Plaintiff next contends that the trial court erred by excluding admission of a set of recommended guidelines prepared by the Great Lakes — Upper Mississippi River Board of State Sanitary Engineers in 1975. The guidelines, entitled Recommended Standards for Bathing Beaches, were referred to by plaintiff's expert witnesses but were not admitted into evidence. After reviewing the foundation for admission laid by plaintiff, we find that the trial court did not abuse its discretion by excluding the evidence. Although evidence of an industry custom is clearly admissible to prove negligence, the custom must be certain, uniform and notorious. Fogarty v. Michigan Central R Co, 180 Mich. 422, 432; 147 N.W. 507 (1914). In this case, one of plaintiff's experts, William Shipp, only discovered the existence of the 1975 standards in 1981 after he was asked to evaluate the conditions at Lakeside Camp Park. In the course of his research, Shipp "came across" the set of standards which had been put together by a group of "sanitarians". The guidelines had been printed only once, in 1975, and had been disseminated to each of the 83 local Michigan counties and to Department of Public Health officials in Lansing. Shipp stated that, to his knowledge, the standards were only disseminated upon request in 1975 and were not sent routinely to campground owners in Michigan. Shipp's testimony that the standards had been sent to each county was not based on personal knowledge but rather came second-hand from the person who gave him his copy. Finally, Shipp stated that he had not relied upon the standards "at all" in reaching his opinion but had only used them to cross-check his own independently-reached opinion. Plaintiff's second expert witness, William Heusner, was personally aware of the guidelines almost immediately after their publication but could add only that he thought the guidelines had been distributed through public health offices. Under these circumstances, we do not find that the trial court abused its discretion by excluding admission of the actual guidelines. We also note that plaintiff was able to present evidence of the recommended guidelines through the testimony of both experts, so that the jury was well aware of the recommendations. We do not believe that actual admission of the recommended guidelines would have altered the verdict in any way.
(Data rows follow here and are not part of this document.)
Lemma vortexBody_length time pf meta pos i :
  length (vortexBody time pf meta pos i) = length pos.
Proof. unfold vortexBody; cbv zeta. now rewrite !length_insert. Qed.

Lemma vortexLoop_length time pf meta pos :
  length (vortexLoop time pf meta pos) = length pos.
Proof.
  unfold vortexLoop.
  apply (fold_left_invariant (fun a => length a = length pos)); [|reflexivity].
  intros a x Ha. now rewrite vortexBody_length.
Qed.

(** The body for particle [i] rewrites slot [i] and nothing else. *)
Lemma slot_vortexBody time pf meta pos i j :
  (i * 3 + 2 < length pos)%nat ->
  slot (vortexBody time pf meta pos i) j
    = if decide (j = i) then particle time pf meta pos i else slot pos j.
Proof.
  intros Hlen. unfold slot, vortexBody, particle, slot; cbv zeta.
  case_decide as Hj.
  - subst j. cbn [vy]. f_equal; array_reads.
  - f_equal; array_reads.
Qed.

(** The first [n] iterations of the loop have moved the particles below
    [n], each from where the frame found it. *)
Lemma slot_vortex_prefix time pf meta n : forall pos j,
  (n * 3 <= length pos)%nat ->
  slot (fold_left (vortexBody time pf meta) (seq 0 n) pos) j
    = if decide (j < n)%nat then particle time pf meta pos j else slot pos j.
Proof.
  induction n as [|n IH]; intros pos j Hlen.
  - cbn [seq fold_left]. now rewrite decide_False by lia.
  - rewrite seq_S, fold_left_app. cbn [fold_left Nat.add].
    assert (Hl : length (fold_left (vortexBody time pf meta) (seq 0 n) pos)
                 = length pos).
    { apply (fold_left_invariant (fun a => length a = length pos)); [|reflexivity].
      intros a x Ha. now rewrite vortexBody_length. }
    rewrite slot_vortexBody by lia.
    case_decide as Hj.
    + subst j. rewrite decide_True by lia.
      unfold particle. rewrite IH by lia. rewrite decide_False by lia. reflexivity.
    + rewrite IH by lia. repeat case_decide; try reflexivity; exfalso; lia.
Qed.

Lemma slot_vortexLoop time pf meta pos i :
  length pos = (vCount * 3)%nat -> (i < vCount)%nat ->
  slot (vortexLoop time pf meta pos) i = particle time pf meta pos i.
Proof.
  intros Hlen Hi. unfold vortexLoop.
  rewrite slot_vortex_prefix by lia. now rewrite decide_True.
Qed.

Lemma initVortexBody_lengths rnd acc i :
  length (fst (initVortexBody rnd acc i)) = length (fst acc) /\
  length (snd (initVortexBody rnd acc i)) = length (snd acc).
Proof.
  unfold initVortexBody; cbv zeta; cbn [fst snd]. now rewrite !length_insert.
Qed.

Lemma initVortex_lengths rnd :
  length (fst (initVortex rnd)) = (vCount * 3)%nat /\
  length (snd (initVortex rnd)) = (vCount * 2)%nat.
Proof.
  unfold initVortex.
  apply (fold_left_invariant
           (fun acc => length (fst acc) = (vCount * 3)%nat /\
                       length (snd acc) = (vCount * 2)%nat)).
  - intros acc i [H1 H2].
    destruct (initVortexBody_lengths rnd acc i) as [-> ->]. now split.
  - cbn [fst snd]. unfold newFloat32Array. now rewrite !length_replicate.
Qed.

Lemma initScene_vPos rnd : vPos (initScene rnd) = fst (initVortex rnd).
Proof. reflexivity. Qed.

Lemma initScene_vPos_length rnd :
  length (vPos (initScene rnd)) = (vCount * 3)%nat.
Proof. rewrite initScene_vPos. exact (proj1 (initVortex_lengths rnd)). Qed.

Lemma animate_vortex time s :
  vPos (animate time s)
    = vortexLoop time (pinchFactor (animate time s)) (vMeta s) (vPos s) /\
  vMeta (animate time s) = vMeta s /\
  vMatOpacity (animate time s) = 0.4 + pinchFactor (animate time s) * 0.5.
Proof. repeat split. Qed.

(** No step adds or removes a particle, or changes a particle's base
    radius or angular speed. *)
Lemma step_vortex s e :
  length (vPos (step s e)) = length (vPos s) /\ vMeta (step s e) = vMeta s.
Proof.
  destruct e as [time|x y p|r|url|[tex now u1 u2 u3|]].
  - change (step s (Animate time)) with (animate time s).
    destruct (animate_vortex time s) as (-> & -> & _).
    now rewrite vortexLoop_length.
  - split; reflexivity.
  - destruct (step_detect r s) as [-> | (x & y & p & ->)]; split; reflexivity.
  - split; reflexivity.
  - split; reflexivity.
  - split; reflexivity.
Qed.

Lemma run_vortex es s :
  length (vPos (run es s)) = length (vPos s) /\ vMeta (run es s) = vMeta s.
Proof.
  apply (run_invariant
           (fun s' => length (vPos s') = length (vPos s) /\ vMeta s' = vMeta s));
    [|now split].
  intros s0 e [H1 H2]. destruct (step_vortex s0 e) as [-> ->]. now split.
Qed.

(** C7.  In every scene reached from the initial one there are exactly
    [vCount = 4000] particles, with the base radius and angular speed they
    were given at initialisation.  A frame at time [t] puts particle [i]
    at angle [(i/N)*2*PI + t*0.2*angularSpeed_i] on the circle of radius
    [baseRadius_i * (1 + pinchFactor*0.3)] (x the cosine, z the sine), adds
    [cos(t + i)*0.01] to the height the particle had, and sets the opacity
    of the field to [0.4 + pinchFactor*0.5], with [pinchFactor] the value
    just smoothed by this frame. *)
Theorem vortex_particle_per_frame rnd es time i :
  (i < vCount)%nat ->
  let s := run es (initScene rnd) in
  let s' := animate time s in
  let baseRadius := vMeta s !!! (i * 2)%nat in
  let angularSpeed := vMeta s !!! (i * 2 + 1)%nat in
  let angle := INR i / INR vCount * (2 * PI) + time * 0.2 * angularSpeed in
  let radius := baseRadius * (1 + pinchFactor s' * 0.3) in
  vCount = 4000%nat /\
  slot (vPos s') i
    = mkVector3 (cos angle * radius)
                (vy (slot (vPos s) i) + cos (time + INR i) * 0.01)
                (sin angle * radius) /\
  vMatOpacity s' = 0.4 + pinchFactor s' * 0.5 /\
  length (vPos s) = (vCount * 3)%nat /\
  length (vPos s') = (vCount * 3)%nat /\
  vMeta s = vMeta (initScene rnd) /\
  vMeta s' = vMeta s.
Proof.
  intros Hi; cbv zeta.
  destruct (run_vortex es (initScene rnd)) as [Hlen Hmeta].
  rewrite initScene_vPos_length in Hlen.
  destruct (animate_vortex time (run es (initScene rnd))) as (Hp & Hm & Ho).
  split; [reflexivity|]. split; [|split; [|split; [|split; [|split]]]].
  - rewrite Hp, slot_vortexLoop by assumption. unfold particle; cbv zeta.
    replace (INR i / INR vCount * (2 * PI)) with (INR i / INR vCount * PI * 2)
      by ring.
    reflexivity.
  - exact Ho.
  - exact Hlen.
  - rewrite Hp, vortexLoop_length. exact Hlen.
  - exact Hmeta.
  - exact Hm.
Qed.

Lemma vortex_particle_per_frame_witness :
  vMatOpacity (animate 0 (run [] (initScene zeroDraws)))
    = 0.4 + pinchFactor (animate 0 (run [] (initScene zeroDraws))) * 0.5 /\
  length (vPos (animate 0 (run [] (initScene zeroDraws)))) = (vCount * 3)%nat.
Proof.
  assert (H0 : (0 < vCount)%nat) by (unfold vCount; lia).
  pose proof (vortex_particle_per_frame zeroDraws [] 0 0%nat H0) as H.
  cbv zeta in H. destruct H as (_ & _ & Ho & _ & Hl & _).
  split; [exact Ho | exact Hl].
Defined.

(** ** Memory artifacts *)

Lemma animate_memories time s :
  memories (animate time s) = List.map (updateMemory time) (memories s).
Proof. reflexivity. Qed.

(** While the artifact is younger than 1.5 s every material gets the
    opacity [age / 1.5]. *)
Lemma updateMemory_fading time g :
  time - birth g < 1.5 ->
  matRefs (updateMemory time g)
    = List.map (fun _ => (time - birth g) / 1.5) (matRefs g).
Proof.
  intros H. unfold updateMemory; cbv zeta; cbn [matRefs].
  destruct (Rlt_dec (time - birth g) 1.5); [reflexivity | contradiction].
Qed.

(** From 1.5 s on the frame does not write the opacities at all. *)
Lemma updateMemory_faded time g :
  1.5 <= time - birth g -> matRefs (updateMemory time g) = matRefs g.
Proof.
  intros H. unfold updateMemory; cbv zeta; cbn [matRefs].
  destruct (Rlt_dec (time - birth g) 1.5); [lra | reflexivity].
Qed.

(** So no frame ever writes the opacity 1: opacities below 1 stay below 1. *)
Lemma updateMemory_below_one time g :
  Forall (fun o => o < 1) (matRefs g) ->
  Forall (fun o => o < 1) (matRefs (updateMemory time g)).
Proof.
  intros H. destruct (Rlt_dec (time - birth g) 1.5) as [Hlt|Hge].
  - rewrite updateMemory_fading by assumption.
    induction (matRefs g) as [|o l IH]; constructor; [lra|].
    apply IH. now inversion H.
  - rewrite updateMemory_faded by lra. exact H.
Qed.

Lemma updateMemory_birth time g : birth (updateMemory time g) = birth g.
Proof. reflexivity. Qed.

Lemma freshMemory_fields :
  birth freshMemory = 15 /\ matRefs freshMemory = [0; 0] /\
  vx (position freshMemory) = -15 /\ vy (position freshMemory) = 0.
Proof.
  unfold freshMemory, newMemoryGroup; cbv zeta; cbn [birth matRefs position vx vy].
  repeat split.
  - replace (1 / 2 * PI * 2) with PI by lra. rewrite cos_PI. lra.
  - lra.
Qed.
Plaintiff's final claim on appeal is that the trial court abused its discretion by excluding photographs of rocks found at the accident site six years after the accident. This claim is without merit. Even if the evidence had been more closely tied in to the date of the accident, we doubt that the jury would have disregarded plaintiff's own witness's statement that no rocks were found immediately after the accident despite a diligent search of the beach and lake bed.